Characterization of a Candidate bcl-1 Gene

• Published in: Molecular and cellular biology Vol. 11; no. 10; pp. 4846 - 4853
• Main Authors: Withers, Donald A., Harvey, Richard C., Faust, John B., Melnyk, Ostap, Carey, Kendall, Meeker, Timothy C.
• Format: Journal Article
• Language: English
• Published: Taylor & Francis 01.10.1991
• ISSN: 1098-5549; 0270-7306; 1098-5549
• DOI: 10.1128/mcb.11.10.4846-4853.1991

The t(11;14)(q13;q32) translocation has been associated with human B-lymphocytic malignancy. Several examples of this translocation have been cloned, documenting that this abnormality joins the immunoglobulin heavy-chain gene to the bcl-1 locus on chromosome 11. However, the identification of the bcl-1 gene, a putative dominant oncogene, has been elusive. In this work, we have isolated genomic clones covering 120 kb of the bcl-1 locus.

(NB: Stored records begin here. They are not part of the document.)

#[export] Instance setScriptTimeout_trace_ext d ms : Frame trace_ext (setScriptTimeout d ms).
Proof. intros s. by apply prefix_app_r. Qed.
#[export] Instance setScriptTimeout_same_server d ms : Frame same_server (setScriptTimeout d ms).
Proof. by intros s. Qed.

#[export] Instance killWebDriver_trace_ext w d : Frame trace_ext (killWebDriver w d).
Proof.
  intros s. unfold killWebDriver. destruct (w_kill_error w d); by apply prefix_app_r.
Qed.
#[export] Instance killWebDriver_same_server w d : Frame same_server (killWebDriver w d).
Proof. intros s. unfold killWebDriver. by destruct (w_kill_error w d). Qed.

(** ** [Promise.all] *)

Section promise_all.
Context {A : Type}.
Implicit Types (p : Promise A) (ps : list (Promise A)).

Lemma rejections_cons p ps :
  rejections (p :: ps) =
  match outcome p with
  | Rejected e => (settles_at p, e) :: rejections ps
  | Fulfilled _ => rejections ps
  end.
Proof. unfold rejections. simpl. by destruct (outcome p). Qed.

Lemma fulfilled_values_cons p ps :
  fulfilled_values (p :: ps) =
  match outcome p with
  | Fulfilled a => a :: fulfilled_values ps
  | Rejected _ => fulfilled_values ps
  end.
Proof. unfold fulfilled_values. simpl. by destruct (outcome p). Qed.

Lemma elem_of_rejections ps t e :
  (t, e) ∈ rejections ps ↔ ∃ p, p ∈ ps ∧ settles_at p = t ∧ outcome p = Rejected e.
Proof.
  unfold rejections. rewrite list_elem_of_omap. split.
  - intros (p & Hp & Ho). exists p. destruct (outcome p); by simplify_eq.
  - intros (p & Hp & <- & Ho). exists p. by rewrite Ho.
Qed.
(* ===== verification/Samples.v ===== *)
(** * Samples: concrete worlds

    Closed worlds on which the definitions evaluate: the machine of the
    specification's scenarios (two units, one of them with a suite file; a
    stable Chrome among other browsers) and variations of it in which one
    collaborator misbehaves.  The witnesses and examples of the component
    files instantiate their theorems here. *)

From stdpp Require Import base tactics list strings numbers gmap.
From S2P Require Import Prelude Js Externals Effects.

(** ** Browsers *)

Definition chrome_stable : Browser :=
  {| getId := "chrome"; getReleaseName := "stable";
     getSeleniumOptions := {| arguments := ["--headless"] |} |}.

Definition chrome_beta : Browser :=
  {| getId := "chrome"; getReleaseName := "beta";
     getSeleniumOptions := {| arguments := [] |} |}.

Definition firefox_stable : Browser :=
  {| getId := "firefox"; getReleaseName := "stable";
     getSeleniumOptions := {| arguments := [] |} |}.

(** ** File systems *)

(** [unit-a] has a suite file, [unit-b] has none. *)
Definition fs_two_units : gmap string FsNode :=
  {[ "elements" := FsDir ["unit-a"; "unit-b"];
     "elements/unit-a/" := FsDir ["unit-a.js"; "unit-a.e2etest.js"];
     "elements/unit-b/" := FsDir ["unit-b.js"] ]}.

(** A regular file sits beside the unit directories. *)
Definition fs_stray_file : gmap string FsNode :=
  {[ "elements" := FsDir ["unit-a"; "README.md"];
     "elements/unit-a/" := FsDir ["unit-a.e2etest.js"];
     "elements/README.md/" := FsFile ]}.

(** The suite file of [unit-c] is named after another unit. *)
Definition fs_misnamed : gmap string FsNode :=
  {[ "elements" := FsDir ["unit-c"];
     "elements/unit-c/" := FsDir ["other.e2etest.js"] ]}.

(** ** Modules *)

(** [require] finds the suite file of [unit-a], which declares one suite;
    any other path is not a module. *)
Definition modules_unit_a (file : string) : Result (list string) :=
  if bool_decide (file = "./elements/unit-a/unit-a.e2etest")
  then Fulfilled ["unit-a"]
  else Rejected (VError ("Error: Cannot find module '" +:+ file +:+ "'")).

(** The suite file of [unit-a] throws a string while it is loaded. *)
Definition modules_throw_string (file : string) : Result (list string) :=
  if bool_decide (file = "./elements/unit-a/unit-a.e2etest")
  then Rejected (VStr "unit-a is not set up")
  else modules_unit_a file.

(** ** Worlds *)

(** Everything works and every test passes. *)
Definition world_green : World :=
  {| w_browsers := [firefox_stable; chrome_stable; chrome_beta];
     w_port := 41735;
     w_fs := fs_two_units;
     w_latency := λ _, 1;
     w_driver_error := λ _, None;
     w_module := modules_unit_a;
     w_failures := λ _, 0;
     w_kill_error := λ _, None;
     w_installed := λ _, true |}.

(** Two tests fail in every run. *)
Definition world_red : World :=
  {| w_browsers := w_browsers world_green; w_port := w_port world_green;
     w_fs := w_fs world_green; w_latency := w_latency world_green;
     w_driver_error := w_driver_error world_green; w_module := w_module world_green;
     w_failures := λ _, 2;
     w_kill_error := w_kill_error world_green;
     w_installed := w_installed world_green |}.

(** No target browser is installed. *)
Definition world_no_browser : World :=
  {| w_browsers := [firefox_stable; chrome_beta]; w_port := w_port world_green;
     w_fs := w_fs world_green; w_latency := w_latency world_green;
     w_driver_error := w_driver_error world_green; w_module := w_module world_green;
     w_failures := w_failures world_green;
     w_kill_error := w_kill_error world_green;
     w_installed := w_installed world_green |}.

(** The [elements] directory does not exist. *)
Definition world_no_elements : World :=
  {| w_browsers := w_browsers world_green; w_port := w_port world_green;
     w_fs := ∅; w_latency := w_latency world_green;
     w_driver_error := w_driver_error world_green; w_module := w_module world_green;
     w_failures := w_failures world_green;
     w_kill_error := w_kill_error world_green;
     w_installed := w_installed world_green |}.

(** [elements/] holds a regular file. *)
Definition world_stray_file : World :=
  {| w_browsers := w_browsers world_green; w_port := w_port world_green;
     w_fs := fs_stray_file; w_latency := w_latency world_green;
     w_driver_error := w_driver_error world_green; w_module := w_module world_green;
     w_failures := w_failures world_green;
     w_kill_error := w_kill_error world_green;
     w_installed := w_installed world_green |}.

(** A unit whose only suite file carries another unit's name. *)
Definition world_misnamed : World :=
  {| w_browsers := w_browsers world_green; w_port := w_port world_green;
     w_fs := fs_misnamed; w_latency := w_latency world_green;
     w_driver_error := w_driver_error world_green; w_module := w_module world_green;
     w_failures := w_failures world_green;
     w_kill_error := w_kill_error world_green;
     w_installed := w_installed world_green |}.

(** The Chrome driver cannot be started. *)
Definition world_no_driver : World :=
  {| w_browsers := w_browsers world_green; w_port := w_port world_green;
     w_fs := w_fs world_green; w_latency := w_latency world_green;
     w_driver_error := λ _, Some (VError "Error: chromedriver not found");
     w_module := w_module world_green;
     w_failures := w_failures world_green;
     w_kill_error := w_kill_error world_green;
     w_installed := w_installed world_green |}.

(** Two stable Chromes are installed; the first run has failures. *)
Definition world_two_chromes : World :=
  {| w_browsers := [chrome_stable; chrome_stable]; w_port := w_port world_green;
     w_fs := w_fs world_green; w_latency := w_latency world_green;
     w_driver_error := w_driver_error world_green; w_module := w_module world_green;
     w_failures := λ m,
       if existsb (λ su, bool_decide (ctx_driver (suite_ctx su) = Some 0)) (mocha_suites m)
       then 1 else 0;
     w_kill_error := w_kill_error world_green;
     w_installed := w_installed world_green |}.

(** The suite file of [unit-a] throws a value that is not an [Error]. *)
Definition world_throws_string : World :=
  {| w_browsers := w_browsers world_green; w_port := w_port world_green;
     w_fs := w_fs world_green; w_latency := w_latency world_green;
     w_driver_error := w_driver_error world_green; w_module := modules_throw_string;
     w_failures := w_failures world_green;
     w_kill_error := w_kill_error world_green;
     w_installed := w_installed world_green |}.

(** Every test passes, but the driver process cannot be killed. *)
Definition world_stuck_driver : World :=
  {| w_browsers := w_browsers world_green; w_port := w_port world_green;
     w_fs := w_fs world_green; w_latency := w_latency world_green;
     w_driver_error := w_driver_error world_green; w_module := w_module world_green;
     w_failures := w_failures world_green;
     w_kill_error := λ _, Some (VError "Error: kill ESRCH");
     w_installed := w_installed world_green |}.

(** ** Facts *)

Lemma world_green_ok : world_ok world_green.
Proof.
  split; simpl; try done.
  intros f e. unfold modules_unit_a. case_bool_decide; [done|]. by intros [= <-].
Qed.

Lemma world_red_ok : world_ok world_red.
Proof. split; simpl; try done. apply world_green_ok. Qed.

Lemma world_no_driver_ok : world_ok world_no_driver.
Proof.
  split; simpl; try done; [by intros b e [= <-]|]. apply world_green_ok.
Qed.

Lemma world_no_browser_ok : world_ok world_no_browser.
Proof. split; simpl; try done. apply world_green_ok. Qed.

Lemma world_no_elements_ok : world_ok world_no_elements.
Proof. split; simpl; try done. apply world_green_ok. Qed.

Lemma world_two_chromes_ok : world_ok world_two_chromes.
Proof. split; simpl; try done. apply world_green_ok. Qed.

Lemma world_stuck_driver_ok : world_ok world_stuck_driver.
Proof.
  split; simpl; try done; [apply world_green_ok|]. by intros d e [= <-].
Qed.

#[export] Hint Resolve world_green_ok world_red_ok world_no_driver_ok world_no_browser_ok
  world_no_elements_ok world_two_chromes_ok world_stuck_driver_ok : e2e.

Probes from the region of an HpaII-tiny-fragment island identified a candidate bcl-1 gene. cDNAs representing the bcl-1 mRNA were cloned from three cell lines, two with the translocation. The deduced amino acid sequence from these clones showed bcl-1 to be a member of the cyclin gene family. In addition, our analysis of expression of bcl-1 in an extensive panel of human cell lines showed it to be widely expressed except in lymphoid or myeloid lineages. This observation may provide a molecular basis for distinct modes of cell cycle control in different mammalian tissues. Activation of the bcl-1 gene may be oncogenic by directly altering progression through the cell cycle.